- Gwen's latch is too shallow. This causes bruising and pain on my nipples. Did you know that it's not actually normal for nipples to turn purple after every feed? I didn't.
- Gwen's gag reflex is very strong. Even when I manage to get a good latch, she pulls back a bit so that it's shallow again. This explains why she can't keep a soother in her mouth.
- Gwen's muscles at the sides of her mouth are not toned, so she doesn't create a good seal. This is why she drools, why she has milk pouring down her face when she drinks a bottle, and probably why she swallows so much air during a feeding.
So. Bad habits there. Will be a lot of work to correct.
The lactation consultant (Karyn-Grace, but she prefers to be called KG) is very optimistic about getting Gwen off formula, in fact long before we hit the six-month mark, but it will take a lot of effort. We wrote out a plan, and here are the main points:
- Feed Gwen 1 ounce from a bottle before daytime feedings, so she is not ravenous and is more likely to co-operate with latch correction
- Nurse as long as Gwen will do so, switching as often as necessary to ensure breast is not empty
- When both breasts are empty, let her be, unless she cries for more - then feed her another ounce (or however much she requests); this amount should go down over time, as the constant stimulation should push my body to make more milk
- Certain feedings will be breast only
I was quite skeptical that I'd be able to get Gwen to go to sleep last night with only my breasts and 1 ounce from a bottle, but she did ... and she slept for nearly eight hours, so I can't complain there.

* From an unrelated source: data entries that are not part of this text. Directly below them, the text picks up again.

(* ===== verification/Prelude.v ===== *)
(** * cosmwasm-simulate: a verification development

    cosmwasm-simulate runs CosmWasm contracts against a fork of a live chain: it
    downloads accounts, codes and storages on demand from a node, executes
    transactions and queries locally, and lets the user tamper with the state
    ("cheats"). It is driven from Python and built on a copy of the CosmWasm packages.
    The program has these parts, by file under src/:

    - core/src/fork/model.rs, [Model]: transactions ([execute], [instantiate]),
      dispatch of the messages and replies of contracts, roll-back, user queries,
      cheats; core/src/coverage/mod.rs: coverage data gathered on the way;
    - core/src/fork/states.rs, [AllStates]: the simulated chain (contracts, bank,
      block), filled from the client on demand;
    - core/src/fork/querier.rs and instance.rs: the queries a running contract
      makes, and the instance it runs in; storage.rs, api.rs and debug_log.rs: its
      storage with iterators, its address conversions, the log and call trace;
    - core/src/fork/client_backend.rs with its two implementations rpc.rs (with a
      cache in a file) and lcd.rs: the node;
    - core/src/analyzer.rs: a reader of JSON schemas; python-bindings: the classes users
      see;
    - cosmwasm/packages/vm: the virtual machine (linear memory, imports with limits and
      gas, calls, module cache, static checks, gatekeeper, test backends);
    - cosmwasm/packages/std: the library contracts are built with (messages, responses,
      queries, numbers, the memory and the exports of the guest, test doubles);
    - cosmwasm/packages/storage, crypto, schema, check, profiler: typed storage for
      contracts, signatures, interface descriptions, the check program, a profiler;
    - cosmwasm/contracts, test-contract, test-contract-cov: example and test contracts.

    ** Files

    Foundations.
    - [Prelude]: outcomes of a call, the state-and-error monad [M] with its rules
      ([preserves], [yields], the order [⊑] on runs), machine integers, byte strings,
      and the tactics [munfold], [minv], [pres], [approx].
    - [Bytes], [Digits]: decimal strings and bytes of integers. [CwStd], [StdError] (std):
      the message types and the errors. [Errors] (core/src/error.rs, vm/errors): error
      values and their texts.
    - [Uint64], [Uint128], [Uint256], [Uint512], [Ratio] (std/math): the amount types; the
      [uint] crate below the large ones is the class [UintCrate] with the laws
      [UintCrateSpec]. [Fixed]: fixed-point numbers with 18 places, a specification of
      which [Decimal] and [Decimal256] are shown to be implementations; [Decimals]: the
      theorems on both.

    Storage for contracts.
    - [Namespaces], [PrefixedStorage], [TypedStorage] (std/storage.rs, packages/storage):
      the trait [Storage] as a class [StorageTrait] with laws [StorageSpec], the storages
      that implement it, namespaces, and singletons, buckets and sequences in them; JSON is
      one codec per type, the class [Json] with the law [JsonSpec].

    The simulator.
    - [DebugLog], [Storage], [Api], [Analyzer] (core): one file per component of that name.
    - [Client]: interfaces to code that is not in the repository. [Externals] holds
      codecs, hashing and bech32; [CwClientBackend] is the trait of client_backend.rs, and
      [ChainClient] what the simulator relies on: a client shows one chain, and asking it
      does not change what it shows. [Rpc], [Lcd]: the two clients; [rpc_chain_client]
      proves that the RPC client implements [ChainClient] while it is at a block above 0.
    - [States], [Bank] (states.rs): the operations, and the bank as an abstract
      ledger [bal] that the cached balances refine.
    - [Querier] (querier.rs, instance.rs), [Model] (model.rs, coverage), [Python]
      (python-bindings): the rest of the program, with the source's names.
    - [Runs], [Transactions]: the induction principles of the simulator. A relation
      closed under the few steps by which the host touches the state
      ([Closed_Querier], [Closed_Tx]) is kept by every query and transaction, whatever
      the contracts do.
    - [Messages], [Termination], [ReadOnly], [Atomicity], [Codes]: theorems, by subject.

    The virtual machine, at two levels.
    - [Vm]: the level the simulator uses. A contract is an arbitrary tree of host calls
      ([Guest]) supplied by the parameter [WasmEngine]; a region is its bytes.
    - [Memory], [Sections], [Crypto], [Gas], [Host], [HostImports], [HostCalls]: the level
      of the code. Regions in linear memory, wasmer's instance ([WasmerInstance]) and
      pointers ([WasmPtr]), the gas account, every import and every call. [HostFacts]: gas
      and signatures; [HostRefines]: the imports of this level implement those of [Vm].
    - [Compatibility], [WasmBackend], [Cache], [CacheFacts]: static checks (with
      limited.rs), memory limits, the three module caches over a disk that may fail.
      [Operators], [Gatekeeper], [Profiler]: Wasm operators and the two middlewares.
    - [VmTesting]: the test backends of the VM.

    The library of contracts (std), on the linear memory of an instance.
    - [Guest], [GuestImports], [GuestCalls]: memory.rs, imports.rs, exports.rs and derive
      over an allocator ([Allocator]); [GuestRegions], [GuestAbi]: the heap as a finite map
      and the meeting of guest and host on it; [GuestCalls], [GuestDatabase]: whole calls
      and whole storage accesses, from contract code to the state of the simulator.
    - [Ibc], [StdQueries]: IBC types, results and binaries, all queries and
      [QuerierWrapper]; [MockApi], [MockQuerier]: test doubles.
    - [Schema]: interface descriptions (packages/schema) and the check program.

    Contracts, over any lawful storage and any answers of the chain.
    - [Queue], [Staking] with [StakingFacts], [Hackatom] (and the burner), [IbcReflect]
      (reflect, ibc-reflect, ibc-reflect-send), [TestContracts] (crypto-verify, cyberpunk,
      the contracts of the test suites).

    Witnesses.
    - [World], [WorldClients], [WorldNumbers], [WorldVm], [WorldGuest], [WorldTesting],
      [WorldContracts]: concrete chains, nodes, machines, codecs and contracts on which the
      theorems are applied, so that their hypotheses are known to be met by real runs.

    ** How the code is modelled

    A method on [&mut self] that returns [Result<A, Error>] is a function of [M]:
    from a state to an outcome ([Ok], [Err], [Panic]) and a state; an early return
    through [?] keeps the state as it is at that moment. Integers are elements of [Z]
    with the width's check or wrap-around written out; hash maps and B-tree maps are
    finite maps, and the order in which a hash map is iterated is a parameter. The
    contract storage is an [Arc] shared between the state and running instances: an
    instance holds a [Cell] that names the entry of the state it shares, or a private
    copy (queries between contracts); cloning a [Model] copies the storages, so the
    saved state of a transaction shares nothing with the running one.

    Calls nest without a bound in the source: a contract's message runs another
    contract, whose messages run others, and queries query again. [handle_response]
    and [query_raw] take a fuel that bounds the nesting. [Messages] shows that a run that
    does not exhaust its fuel is the run of every larger fuel, and [Termination] that
    ranked contracts never exhaust a fuel computed from the ranks; contracts that are
    not ranked may recurse forever, in the source as well. The endless loops of
    [Hackatom] run out of any fuel.

    ** What is proved

    - Transactions: a failed transaction leaves the model as it was, coverage apart; a
      successful one makes one block ([Atomicity]); messages run in order up to the
      first error and are dispatched once ([Messages]); the call graph in the log is a
      tree ([DebugLog], [Atomicity]). Over whole Python sessions the settings are what the
      user set last ([Python]).
    - Queries are read-only, however contracts behave, and raw queries return the stored
      bytes ([ReadOnly]).
    - The bank moves exactly what it is told and conserves the supply, and reads
      refine the abstract ledger ([Bank]); iterators return a snapshot in order ([Storage]).
    - Addresses differ, the cache of compiled codes is not observable, cheats change what
      they say ([Codes]).
    - Clients: balances are the chain's at the latest block when the client was made, cached
      answers are reused and survive a restart ([Rpc]), storages are decoded exactly ([Lcd]).
    - From contract code to the simulator: regions are read and written inside the memory
      of the guest and within limits ([Memory]); the imports on linear memory refine the
      imports on byte strings ([HostRefines]); a call is the function of the contract on
      the values the host passed, and storage calls of a contract are operations on a map,
      with no memory of the contract lost, or are refused with their error ([GuestCalls],
      [GuestDatabase]). Gas adds up until a charge is not covered ([HostFacts]).
    - Codes: what passes the static checks is exactly what the host can link
      ([Compatibility]), memories stay within their limit ([WasmBackend]), the module of a
      checksum is the compilation of the code with that checksum, and a saved code is found
      unless the memory cache refuses it ([CacheFacts]); no float passes the gatekeeper ([Gatekeeper]); the profiler measures
      each block ([Profiler]).
    - Arithmetic is exact or fails with an error: ratios of amounts ([Ratio]), products,
      quotients, powers and square roots of decimals ([Decimals]); strings, bytes,
      sections and addresses round-trip ([Decimals], [Bytes], [Sections], [Api], [MockApi]).
    - A view of a storage through a namespace is a storage again, isolated from the views
      of other namespaces ([PrefixedStorage]); buckets are typed maps, updates are all or
      nothing, sequences count ([TypedStorage]).
    - Contracts: the queue is first-in first-out; the books of the staking contract
      balance and holders can unbond; a call of the escrow pays its beneficiary and nobody
      else, and only the chain itself ([sudo]) can pay others; the account at the other end
      of an IBC channel obeys the host of the channel only, which passes on what the admin
      of the sender sends and takes the tokens when the channel closes; interface
      descriptions are complete ([Schema]); balances set in a test are seen ([MockQuerier]).
    - Deviations from what comments and documentation say, stated as theorems: block
      time stands still, a send to oneself mints, a set balance hides others ([Bank]),
      failed submessages that are replied to and hard errors are not rolled back
      ([Atomicity]), results with spare capacity are freed with a wrong size ([GuestCalls]),
      a failing bank message leaves no error text ([World]), a client made for a block
      ignores it ([Rpc]), a module heavier than the memory cache cannot be had
      ([CacheFacts]), fields of structures pile up ([Analyzer]), a checked power panics ([Decimals]), a
      range panics on a bare key ([PrefixedStorage]), batch verification panics in the host
      ([HostFacts]), saving a code keeps the tail of an older file ([CacheFacts]).

    ** What is not modelled

    Wasm itself (contracts are arbitrary, or given by their Rust code), locks and threads
    (the program is single-threaded), and third-party code, which is a parameter: wasmer,
    the Wasm parser, curve libraries, JSON, protobuf, bincode, HTTP, hashes, bech32,
    base64, RLP, argon2, cw-storage-plus. At the level of [Vm] gas and the layout of memory
    are left out (the simulator runs with an unlimited budget; running out is a trap of the
    guest); they are modelled at the level of [Host]. Left out are the conversion of Python
    values by PyO3, the coverage runtime minicov (bindings to LLVM), generated protobuf
    types, the dead module core/src/fork/bank.rs, macros that produce Rust code
    (schema-derive), command lines, the rewriting of modules by the profiler, the float
    contract floaty (printing of floats), the printing functions of the schema analyzer,
    and functions on Unicode classes of characters (capabilities_from_csv, to_snake_case).
    Of the number types, the serde glue around [visit_str] and the operators on references,
    which forward to those on values, are left out. Cloning the RPC client marks its cache
    as initialized ([cache_clone] in [Rpc]), which no later operation looks at; a saved
    [Model] is otherwise an exact copy. *)

From Stdlib Require Export ZArith Lia.
From stdpp Require Export base strings pretty sorting numbers gmap list.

Here's the part that's hard, though.
No one else can feed the baby (except for that 1 ounce at the beginning of the feed, and what's the point?). No one else can put Gwen to bed. Every night feeding is back on me. And no more Gramma time.
I can't leave her for more than an hour, because in order to increase my milk supply, I have to take advantage of every single opportunity to nurse.
Tall order. But it's not permanent. In fact, the only way I can accept this right now is to adopt the mindset that we are trying this out for a few days. In a few days, KG and I (and hopefully Chris) will talk again, and we'll see what's working and what's not. Then we'll decide what to do for the next few days. And then the next. And so on. If I picture the next two months of my life as a time when I will NEVER be able to say, "I need some baby-free time" I will lose my mind. But if I just take it a couple days at a time, I think I can handle it. And hopefully I will see results before the wallpaper starts talking to me.
I made a promise to my daughter the night she was born. I swore I would do anything. I didn't plan these words, they just erupted out of me in the pure emotion of the moment when I saw her face. I don't know exactly what that statement means, yet, but part of it means that I'm willing to try this for a few days, just to see.
So do me a favour, friends and readers. I know some of you - one in particular, for sure - think this is asking too much of me, and is a recipe for post-partum depression. It may well be. But for the meantime, as we try this out, please be supportive. That may mean saying something nice, it may mean saying nothing at all. I feel very strongly about this and want to try it. I promised Gwen.